Novel oleyl amine-modified polymannuronic acid micelle loading tacrolimus for therapy of allergic conjunctivitis

Marine polysaccharide-based nanomaterial attracted considerable attention due to its biocompatibility and biodegradability. Here, a novel polymannuronic acid derivative (PM-C18) was synthesized as nanocarrier modified with hydrophobic oleyl amine. Its structure was confirmed by Fourier-transformed infrared spectrometry and nuclear magnetic resonance. To investigate its function, we developed tacrolimus (FK506) loaded nanoparticle by self-assembling PM-C18 and studied its drug loading, cytotoxicity and mechanism of in vitro release.

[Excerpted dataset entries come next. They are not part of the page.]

(** The connection to the client, up to the point where functions can be called. The
    result is the buffer for the functions and whether the client accepted. *)
Definition connect_client (timeout : Z) : M Thread (Buffer.t * bool) :=
  s ← read;
  a ← Rdma.active_construct (t_addr s) (t_port s) (_recv_buffer_size s) (max_inline_data s);
  modify (set_active a) ;;
  let func_buffer := Buffer.of_memory (_memory_handle (t_functions s)) (u32 (_size (t_functions s))) 1 in
  zoom t_active set_active Rdma.allocate ;;
  s ← read;
  func_buffer ← Buffer.on_buffer func_buffer (Buffer.register_memory (Rdma._pd (t_active s))
                  (Z.lor IBV_ACCESS_LOCAL_WRITE IBV_ACCESS_REMOTE_WRITE));
  sges ← Buffer.add [] func_buffer;
  on_active (Connection.post_recv sges (-1) 1) ;;
  modify (set_polling_state (initial_state timeout)) ;;
  s ← read;
  when (bool_decide (_polling_state s = WARM_ALWAYS ∨ _polling_state s = WARM))
    (on_active (Connection.notify_events false)) ;;
  ok ← zoom t_active set_active (Rdma.connect 0);
  mret (func_buffer, ok).

(** The buffers are registered, the client is told where the receive buffer is, the
    library it sent is opened. The result is the buffer of the message. *)
Definition exchange : M Thread Buffer.t :=
  s ← read;
  let pd := Rdma._pd (t_active s) in
  snd ← Buffer.on_buffer (send s) (Buffer.register_memory pd IBV_ACCESS_LOCAL_WRITE);
  rcv ← Buffer.on_buffer (rcv s) (Buffer.register_memory pd
          (Z.lor IBV_ACCESS_LOCAL_WRITE IBV_ACCESS_REMOTE_WRITE));
  modify (set_buffers snd rcv) ;;
  buf ← Buffer.allocate 1 sizeof_BufferInformation 0;
  buf ← Buffer.on_buffer buf (Buffer.register_memory pd IBV_ACCESS_LOCAL_WRITE);
  Buffer.address rcv ;;
  Buffer.rkey rcv ;;
  sges ← Buffer.add [] buf;
  on_active (Connection.post_send sges 0 (Buffer.size buf <=? max_inline_data s) None) ;;
  on_active (Connection.poll_wc Connection.SEND true 1) ;;
  on_active (Connection.poll_wc Connection.RECV true 1) ;;
  modify (λ s, set_functions (process_library symbols (t_functions s)) s) ;;
  on_active (Connection.receive_wcs Queue.refill) ;;
  mret buf.
(** [main]: the executors with the threads that were started. *)
Definition main `{Env} {S} (affinity : Z → Z) (argv : list string) : M S ExecutorThread.FastExecutors :=
  o ← lift (opts argv);
  let mgr := ExecutorManager.mk_ManagerConnection (mgr_address o) (mgr_port o) (mgr_secret o)
               (accounting_buffer_addr o) (accounting_buffer_rkey o) in
  executor ← ExecutorThread.executors_construct (address o) (port o) (func_size o) (fast_executors o) (msg_size o)
               (out_size o) (recv_buffer_size o) (max_inline_data o) (nonzero (pin_threads o)) mgr;
  executor ← on_object executor
    (ExecutorThread.allocate_threads affinity (timeout o) (repetitions o + warmup_iters o) (core_start_index o));
  on_object executor ExecutorThread.close.
End Opts.

(** ** From the manager to the threads *)

(** The numbers of a request, the settings, the connection data and the lease are in the range of the
    types the executor reads them with; of these only the size of the code is not by its own type. *)
Definition int_range (n : Z) : Prop := - 2 ^ 31 ≤ n < 2 ^ 31.

Definition readable (request : AllocationRequest) (exec : ExecutorManager.ExecutorSettings)
    (conn : ExecutorManager.ManagerConnection) (lease : ExecutorManager.Lease) : Prop :=
  Forall int_range
    [ar_listen_port request; ar_input_buf_size request; ar_output_buf_size request; ar_func_buf_size request;
     ar_hot_timeout request; ar_core_start_index request; ExecutorManager.l_cores lease;
     ExecutorManager.repetitions exec; ExecutorManager.recv_buffer_size exec; ExecutorManager.warmup_iters exec;
     ExecutorManager.xs_max_inline_data exec; ExecutorManager.mc_port conn; ExecutorManager.mc_secret conn] ∧
  0 ≤ ExecutorManager.mc_r_addr conn < 2 ^ 64 ∧ 0 ≤ ExecutorManager.mc_r_key conn < 2 ^ 32.

#[global] Instance readable_decision request exec conn lease : Decision (readable request exec conn lease).
Proof. unfold readable, int_range. apply _. Defined.

(** The command line as options with their values. *)
Definition command_line (addr : string) (request : AllocationRequest) (exec : ExecutorManager.ExecutorSettings)
    (conn : ExecutorManager.ManagerConnection) (lease : ExecutorManager.Lease) : list (string * option string) :=
  let n z := Some (ExecutorManager.to_string z) in
  [("-a", Some addr); ("-p", n (ar_listen_port request)); ("--polling-mgr", Some "thread");
   ("-r", n (ExecutorManager.repetitions exec)); ("-x", n (ExecutorManager.recv_buffer_size exec));
   ("-s", n (ar_input_buf_size request)); ("--output-size", n (ar_output_buf_size request));
   ("--pin-threads", n (if ExecutorManager.pin_threads exec then 1 else 0));
   ("--fast", n (ExecutorManager.l_cores lease)); ("--warmup-iters", n (ExecutorManager.warmup_iters exec));
   ("--max-inline-data", n (ExecutorManager.xs_max_inline_data exec));
   ("--func-size", n (ar_func_buf_size request)); ("--timeout", n (ar_hot_timeout request));
   ("--mgr-address", Some (ExecutorManager.mc_addr conn)); ("--mgr-port", n (ExecutorManager.mc_port conn));
   ("--mgr-secret", n (ExecutorManager.mc_secret conn)); ("--mgr-buf-addr", n (ExecutorManager.mc_r_addr conn));
   ("--mgr-buf-rkey", n (ExecutorManager.mc_r_key conn));
   ("--core-start-idx", n (ar_core_start_index request))]%string.

Lemma argv_command_line addr request exec conn lease :
  ExecutorManager.use_docker exec = false →
  ExecutorManager.executor_argv addr request exec conn lease =
  "executor"%string :: arguments (command_line addr request exec conn lease).
Proof. intros Hd. unfold ExecutorManager.executor_argv. rewrite Hd. reflexivity. Qed.

Lemma command_line_well_formed addr request exec conn lease :
  Forall (well_formed declared) (command_line addr request exec conn lease).
Proof.
  unfold command_line. repeat constructor; unfold well_formed; cbn [fst snd]; (eexists; split; vm_compute; reflexivity).
Qed.

(** Every option finds its value, whatever the values are. *)
Lemma line_values (a p r x s o pin f w m fs t ma mp ms ba bk ci : string) :
  let line := [("-a", Some a); ("-p", Some p); ("--polling-mgr", Some "thread"); ("-r", Some r); ("-x", Some x); ("-s", Some s);
    ("--output-size", Some o); ("--pin-threads", Some pin); ("--fast", Some f); ("--warmup-iters", Some w);
    ("--max-inline-data", Some m); ("--func-size", Some fs); ("--timeout", Some t); ("--mgr-address", Some ma); ("--mgr-port", Some mp);
    ("--mgr-secret", Some ms); ("--mgr-buf-addr", Some ba); ("--mgr-buf-rkey", Some bk); ("--core-start-idx", Some ci)]%string in
  last_value declared (occurrences declared line) <$>
    ["address"; "port"; "cheap"; "fast"; "requests"; "size"; "output-size"; "repetitions"; "warmup-iters"; "verbose";
     "pin-threads"; "core-start-idx"; "max-inline-data"; "func-size"; "timeout"; "mgr-address"; "mgr-port";
     "mgr-secret"; "mgr-buf-addr"; "mgr-buf-rkey"; "polling-mgr"; "polling-type"]%string =
  Some <$> [a; p; "0"; f; x; s; o; r; w; "false"; pin; ci; m; fs; t; ma; mp; ms; ba; bk; "thread"; "wc"]%string.
Proof. vm_compute. reflexivity. Qed.

Lemma values_read (p : string → option string) addr request exec conn lease :
  (∀ name, p name = last_value declared (occurrences declared (command_line addr request exec conn lease)) name) →
  let n := ExecutorManager.to_string in
  p <$> ["address"; "port"; "cheap"; "fast"; "requests"; "size"; "output-size"; "repetitions"; "warmup-iters"; "verbose";
     "pin-threads"; "core-start-idx"; "max-inline-data"; "func-size"; "timeout"; "mgr-address"; "mgr-port";
     "mgr-secret"; "mgr-buf-addr"; "mgr-buf-rkey"; "polling-mgr"; "polling-type"]%string =
  Some <$> [addr; n (ar_listen_port request); "0"; n (ExecutorManager.l_cores lease);
     n (ExecutorManager.recv_buffer_size exec); n (ar_input_buf_size request); n (ar_output_buf_size request);
     n (ExecutorManager.repetitions exec); n (ExecutorManager.warmup_iters exec); "false";
     n (if ExecutorManager.pin_threads exec then 1 else 0); n (ar_core_start_index request);
     n (ExecutorManager.xs_max_inline_data exec); n (ar_func_buf_size request); n (ar_hot_timeout request);
     ExecutorManager.mc_addr conn; n (ExecutorManager.mc_port conn); n (ExecutorManager.mc_secret conn);
     n (ExecutorManager.mc_r_addr conn); n (ExecutorManager.mc_r_key conn); "thread"; "wc"]%string.
Proof.
  intros Hp n. unfold n. rewrite <-(line_values addr). apply list_fmap_ext. intros i name _. apply Hp.
Qed.
(** [async(fname, in, out)] for vectors: one invocation on every connection. *)
Definition async_all (fname : string) (ins outs : list Buffer.t) : M executor (option Z) :=
  e ← read;
  match Invocation.func_index fname (_func_names e) with
  | None => mret None
  | Some func_idx =>
      invoc_id ← next_invoc_id;
      let numcores := Z.of_nat (length (_connections e)) in
      modify (λ e, set_futures (<[invoc_id := mk_future numcores None]> (_futures e)) e) ;;
      for_each (range numcores) (λ i,
        inb ← lift (from_opt "input index out of bounds" (znth ins i));
        out ← lift (from_opt "output index out of bounds" (znth outs i));
        write_header inb out ;;
        post_input i inb (-1) (Invocation.async_code invoc_id func_idx) true) ;;
      on_all refill ;;
      mret (Some invoc_id)
  end.

(** [async_callback(fname, in, out, callback, size)] *)
Definition async_callback (fname : string) (inb out : Buffer.t) (result_callback size : Z) : M executor unit :=
  e ← read;
  match Invocation.func_index fname (_func_names e) with
  | None => mret tt
  | Some func_idx =>
      write_header inb out ;;
      invoc_id ← next_invoc_id;
      modify (λ e, set_callbacks (<[invoc_id := mk_callback 1 result_callback (Buffer.ptr out)]> (_callbacks e)) e) ;;
      post_input 0 inb size (Invocation.async_code invoc_id func_idx) true ;;
      on_conn 0 (Connection.poll_wc Connection.SEND false (-1)) ;;
      refill 0
  end.

(** [async_callback(fname, in, out, para, callback, size)]: on the connection that [para]
    names. *)
Definition async_callback2 (fname : string) (inb out : Buffer.t) (para result_callback size : Z) :
    M executor unit :=
  e ← read;
  match Invocation.func_index fname (_func_names e) with
  | None => mret tt
  | Some func_idx =>
      write_header inb out ;;
      invoc_id ← next_invoc_id;
      modify (λ e, set_callbacks2
        (<[invoc_id := mk_callback2 1 result_callback (Buffer.ptr out) para]> (_callbacks2 e)) e) ;;
      post_input para inb size (Invocation.async_code invoc_id func_idx) true ;;
      on_conn para (Connection.poll_wc Connection.SEND false (-1)) ;;
      on_all refill
  end.

(** [stop_execute]: function index -1. *)
Definition stop_execute (fname : string) (inb out : Buffer.t) : M executor unit :=
  e ← read;
  match Invocation.func_index fname (_func_names e) with
  | None => mret tt
  | Some _ =>
      write_header inb out ;;
      invoc_id ← next_invoc_id;
      post_input 0 inb (-1) (Invocation.execute_code invoc_id (-1)) false ;;
      on_conn 0 (Connection.poll_wc Connection.SEND false (-1)) ;;
      mret tt
  end.

(** *** Collecting results *)

(** The word of a completion. *)
Definition word (wc : ibv_wc) : Z := ntohl (wc_imm_data wc).

(** A result for a future: [_futures.find(id)], [if(!--count) set_value(...)].  The
    answer tells whether the promise was fulfilled. *)
Definition settle (val : Z) : M executor bool :=
  let id := Invocation.finished_invoc_id val in
  e ← read;
  f ← lift (from_opt "unknown invocation" (_futures e !! id));
  let left := f_left f - 1 in
  if left =? 0 then
    match f_value f with
    | Some _ => raise (Throw "promise_already_satisfied")
    | None =>
        modify (λ e, set_futures (<[id := mk_future left (Some (Invocation.return_val val))]> (_futures e)) e) ;;
        mret true
    end
  else
    modify (λ e, set_futures (<[id := mk_future left (f_value f)]> (_futures e)) e) ;; mret false.

(** The same for the callbacks; the second kind gets the number of the invocation and
    the context. *)
Definition settle_callback (val : Z) : M executor bool :=
  let id := Invocation.finished_invoc_id val in
  e ← read;
  c ← lift (from_opt "unknown invocation" (_callbacks e !! id));
  let left := cb_left c - 1 in
  modify (λ e, set_callbacks (<[id := mk_callback left (cb_function c) (cb_out c)]> (_callbacks e)) e) ;;
  if left =? 0 then
    modify (λ e, set_called (called e ++ [(cb_function c, Invocation.return_val val, cb_out c)]) e) ;; mret true
  else mret false.

Definition settle_callback2 (val : Z) : M executor bool :=
  let id := Invocation.finished_invoc_id val in
  e ← read;
  c ← lift (from_opt "unknown invocation" (_callbacks2 e !! id));
  let left := cb2_left c - 1 in
  modify (λ e, set_callbacks2
    (<[id := mk_callback2 left (cb2_function c) (cb2_out c) (cb2_tag c)]> (_callbacks2 e)) e) ;;
  if left =? 0 then
    context ← lift (from_opt "context without a value" (_context e));
    modify (λ e, set_called (called e ++ [(cb2_function c, id, context)]) e) ;; mret true
  else mret false.

Definition poll_receive (i : Z) (blocking : bool) : M executor (list ibv_wc) :=
  r ← on_conn i (Connection.receive_wcs (Queue.poll blocking)); mret (Queue.polled r).

(** [block()] *)
Definition block : M executor bool :=
  on_conn 0 (Connection.poll_wc Connection.SEND true (-1)) ;;
  r ← on_conn 0 (Connection.receive_wcs (Queue.poll true));
  wcs ← lift (from_opt "null work completions" r.1);
  wc ← lift (from_opt "no work completion" (head wcs));
  mret (Invocation.return_val (word wc) =? 0).

(** One poll of [execute]: the results of other invocations are settled; the last
    completion with the number that is waited for gives the result. *)
Fixpoint collect (invoc_id : Z) (wcs : list ibv_wc) (found : option (Z * Z)) : M executor (option (Z * Z)) :=
  match wcs with
  | [] => mret found
  | wc :: wcs =>
      if Invocation.finished_invoc_id (word wc) =? invoc_id then
        collect invoc_id wcs (Some (Invocation.return_val (word wc), i32 (wc_byte_len wc)))
      else settle (word wc) ;; collect invoc_id wcs found
  end.

Fixpoint await_result (fuel : nat) (invoc_id : Z) : M executor (Z * Z) :=
  match fuel with
  | O => raise StillRunning
  | S fuel =>
      wcs ← poll_receive 0 true;
      found ← collect invoc_id wcs None;
      match found with
      | None => await_result fuel invoc_id
      | Some r =>
          modify (set_active_polling false) ;;
          wcs ← poll_receive 0 false;
          for_each wcs (λ wc, settle (word wc) ;; mret tt) ;;
          mret r
      end
  end.

(** [execute(fname, in, out)] *)
Definition execute (fuel : nat) (fname : string) (inb out : Buffer.t) : M executor (bool * Z) :=
  e ← read;
  match Invocation.func_index fname (_func_names e) with
  | None => mret (false, 0)
  | Some func_idx =>
      write_header inb out ;;
      invoc_id ← next_invoc_id;
      post_input 0 inb (-1) (Invocation.execute_code invoc_id func_idx) false ;;
      modify (set_active_polling true) ;;
      refill 0 ;;
      r ← await_result fuel invoc_id;
      on_conn 0 (Connection.poll_wc Connection.SEND false (-1)) ;;
      mret (if r.1 =? 0 then (true, r.2) else (false, 0))
  end.

(** [while(expected) { ...; expected -= count; }] for the sends, then for the results. *)
Fixpoint await_sends (fuel : nat) (expected : Z) : M executor unit :=
  match fuel with
  | O => raise StillRunning
  | S fuel =>
      if expected =? 0 then mret tt else
      r ← on_conn 0 (Connection.poll_wc Connection.SEND true (-1));
      await_sends fuel (expected - r.2)
  end.

Fixpoint await_all (fuel : nat) (expected : Z) (correct : bool) : M executor bool :=
  match fuel with
  | O => raise StillRunning
  | S fuel =>
      if expected =? 0 then mret correct else
      r ← on_conn 0 (Connection.receive_wcs (Queue.poll true));
      await_all fuel (expected - r.2)
        (foldl (λ c wc, c && (Invocation.return_val (word wc) =? 0)) correct (Queue.polled r))
  end.

Definition update_requests (i change : Z) : M executor unit :=
  on_conn i (Connection.receive_wcs (Queue.update_requests change)).

(** [execute(fname, in, out)] for vectors. *)
Definition execute_all (fuel : nat) (fname : string) (ins outs : list Buffer.t) : M executor bool :=
  e ← read;
  match Invocation.func_index fname (_func_names e) with
  | None => mret false
  | Some func_idx =>
      invoc_id ← next_invoc_id;
      let numcores := Z.of_nat (length (_connections e)) in
      for_each (range numcores) (λ i,
        inb ← lift (from_opt "input index out of bounds" (znth ins i));
        out ← lift (from_opt "output index out of bounds" (znth outs i));
        write_header inb out ;;
        post_input i inb (-1) (Invocation.execute_code invoc_id func_idx) false) ;;
      on_all refill ;;
      await_sends fuel numcores ;;
      modify (set_active_polling true) ;;
      correct ← await_all fuel numcores true;
      modify (set_active_polling false) ;;
      update_requests 0 (numcores - 1) ;;
      for_each (seqZ 1 (numcores - 1)) (λ i, update_requests i (-1)) ;;
      mret correct
  end.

Furthermore, we established a mouse model of allergic conjunctivitis (AC) to evaluate the efficacy of FK506 loaded PM-C18. The results indicated that PM-C18 carrier can encapsule FK506 with high drug loading (18%) and average particle size of 110.34 ± 1.6 nm. The release mechanism was diffusion initially followed a lasting release induced by swelling and collapse of PM-C18. One-week treatment with FK506 loaded PM-C18 efficiently relieved the symptoms of AC, which indicated it could serve as a potential ophthalmic drug for patients with AC. Compared with FK506 ophthalmic suspension, FK506 loaded PM-C18 improved medication adherence. Most importantly, we developed a novel versatile nanomaterial of PM-C18 which could encapsule other active agents for more applications.